The main sentiment underlying that debate is that Britain must retain its international reputation within the life sciences and pharmaceutical industries.

Brexit represents a step into the unknown. A no-deal Brexit will create abrupt and fast changes to British regulation, threatening the country's attractiveness. But it might at least prompt a shake-up of the regulatory status quo.

One of the industries that stands to greatly benefit from any change to the status quo is the British medical cannabis industry. Since its legalisation in 2018, the sector's environment has stagnated. British patients have barely benefitted: patient access has been sluggish and confined to less than 20 cannabis products being prescribed on the NHS. The 1.4 million patients who currently self-medicate are stuck paying for pricey private prescriptions or accessing their medicine through the black market and risking arrest.

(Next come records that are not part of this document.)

(** * dadi/SFS.py : site frequency spectra, their quadrature and statistics

    A shallow embedding of [src/dadi/SFS.py] and the properties of it that
    the specification states.

    Conventions of the embedding.

    - The module is Python 2 source: it concatenates [range(1,r+1)+[0]]
      as lists, imports its sibling [Numerics] by an implicit relative
      import and has no [from __future__ import division].  Hence [/]
      between two integers is floor division, which is [Z.div] here.
    - Floating point is read in exact arithmetic: a finite float is a
      canonical rational [Qc]; the IEEE special values are kept
      ([Inf], [NaN]); rounding and the sign of zero are not modelled.
    - Python exceptions are values of [exn]; a function that can raise
      returns a [result].
    - numpy arrays are flat buffers ([list]) with a shape, in C order;
      a masked array carries a boolean mask of the same size.  Arrays
      combined elementwise are taken to be conformable, which the
      theorems state as hypotheses on lengths. *)

From Stdlib Require Import ZArith QArith Qcanon Lia.
From stdpp Require Import base numbers list strings gmap sorting.

(** ** Exceptions and results *)

Inductive exn : Type :=
  | ValueError (msg : string)
  | ZeroDivisionError
  | IndexError
  | NameError (name : string).

Inductive result (A : Type) : Type :=
  | Ret (a : A)
  | Raise (e : exn).
Arguments Ret {A} a.
Arguments Raise {A} e.

#[global] Instance result_ret : MRet result := @Ret.
#[global] Instance result_bind : MBind result := λ A B f m,
  match m with
  | Ret a => f a
  | Raise e => Raise e
  end.

(** [for x in xs: st = body st x], stopping at the first exception. *)
Fixpoint for_each {A St : Type} (body : St → A → result St)
    (xs : list A) (st : St) : result St :=
  match xs with
  | [] => Ret st
  | x :: xs' => st' ← body st x; for_each body xs' st'
  end.

(** ** Floats in exact arithmetic *)

Inductive float : Type :=
  | Fin (q : Qc)
  | Inf (neg : bool)
  | NaN.

Definition of_Z (z : Z) : float := Fin (Qc_of_Z z).
Definition Qc_of_nat (n : nat) : Qc := Qc_of_Z (Z.of_nat n).

Definition is_neg (q : Qc) : bool := bool_decide (q < 0)%Qc.
Definition is_zero (q : Qc) : bool := bool_decide (q = 0%Qc).

Definition fopp (x : float) : float :=
  match x with
  | Fin a => Fin (- a)
  | Inf s => Inf (negb s)
  | NaN => NaN
  end.

Definition fadd (x y : float) : float :=
  match x, y with
  | Fin a, Fin b => Fin (a + b)
  | Fin _, Inf s | Inf s, Fin _ => Inf s
  | Inf s, Inf t => if bool_decide (s = t) then Inf s else NaN
  | NaN, _ | _, NaN => NaN
  end.

Definition fsub (x y : float) : float := fadd x (fopp y).

Definition fmul (x y : float) : float :=
  match x, y with
  | Fin a, Fin b => Fin (a * b)
  | Fin a, Inf s | Inf s, Fin a =>
      if is_zero a then NaN else Inf (xorb s (is_neg a))
  | Inf s, Inf t => Inf (xorb s t)
  | NaN, _ | _, NaN => NaN
  end.

(** numpy's float division: a zero divisor yields an infinity or a nan
    (and a warning), never an exception. *)
Definition fdiv (x y : float) : float :=
  match x, y with
  | Fin a, Fin b =>
      if is_zero b then (if is_zero a then NaN else Inf (is_neg a))
      else Fin (a / b)
  | Fin _, Inf _ => Fin 0
  | Inf s, Fin b => Inf (xorb s (is_neg b))
  | Inf _, Inf _ => NaN
  | NaN, _ | _, NaN => NaN
  end.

For such a leader in healthcare, why have so few British patients and businesses benefited from the industry getting the green light in 2018? A lack of NHS funding into research hasn't helped, and nor has a highly restrictive prescribing regime. There's been an extreme reluctance by the government to approve more domestic cannabis cultivation or allow British businesses to export.

It is a shame that a country so preoccupied with its life sciences status has ignored an industry that complements our existing scientific, medical and agri-tech strengths so well.

Hanway Associates, a European cannabis consultancy, has recently produced a report that offers a glimpse of what Britain's legal cannabis market could look like. The report maps a burgeoning ecosystem across the continent, where regulators support industry to produce much-needed data on clinical efficacy, develop best practices and create pharmaceutical-quality formulations that will help consolidate medical cannabis' identity as a valid, safe and effective form of medicine.

Their primary case-study is Denmark, whose medical cannabis market is an excellent example of public-private collaboration and patient-centred policy-making. The Danish Medicines Agency established two parallel four-year trials in 2018: one into domestic medical use and one of domestic cultivation.

Through this model, Denmark integrated medical cannabis into its wider life sciences ambitions, fostering the development of the market. It facilitated patient access by subsidising treatment, maintained high production standards, provided support to home-grown start-ups and created the right infrastructure for foreign investment. In two years, almost a quarter of a billion pounds have poured into the country from international investments, helping create around 600 jobs in its first two years of existence.

The Danish example shows how the medicines and medical devices bill's three main concerns - patient access, patient safety, and attractiveness - can all be ensured through a healthy medical cannabis ecosystem. Loosening restrictions on GP prescriptions, improving incentives for entrepreneurs and stimulating funding into research through public-private partnerships are just some of the many suggestions by industry bodies and professionals they could follow.

It is entirely within the government's remit to develop a nurturing ecosystem that both works for patients and entrepreneurs. We can only hope that parliament will help build a bill that can start the long post-Brexit journey off with the right step.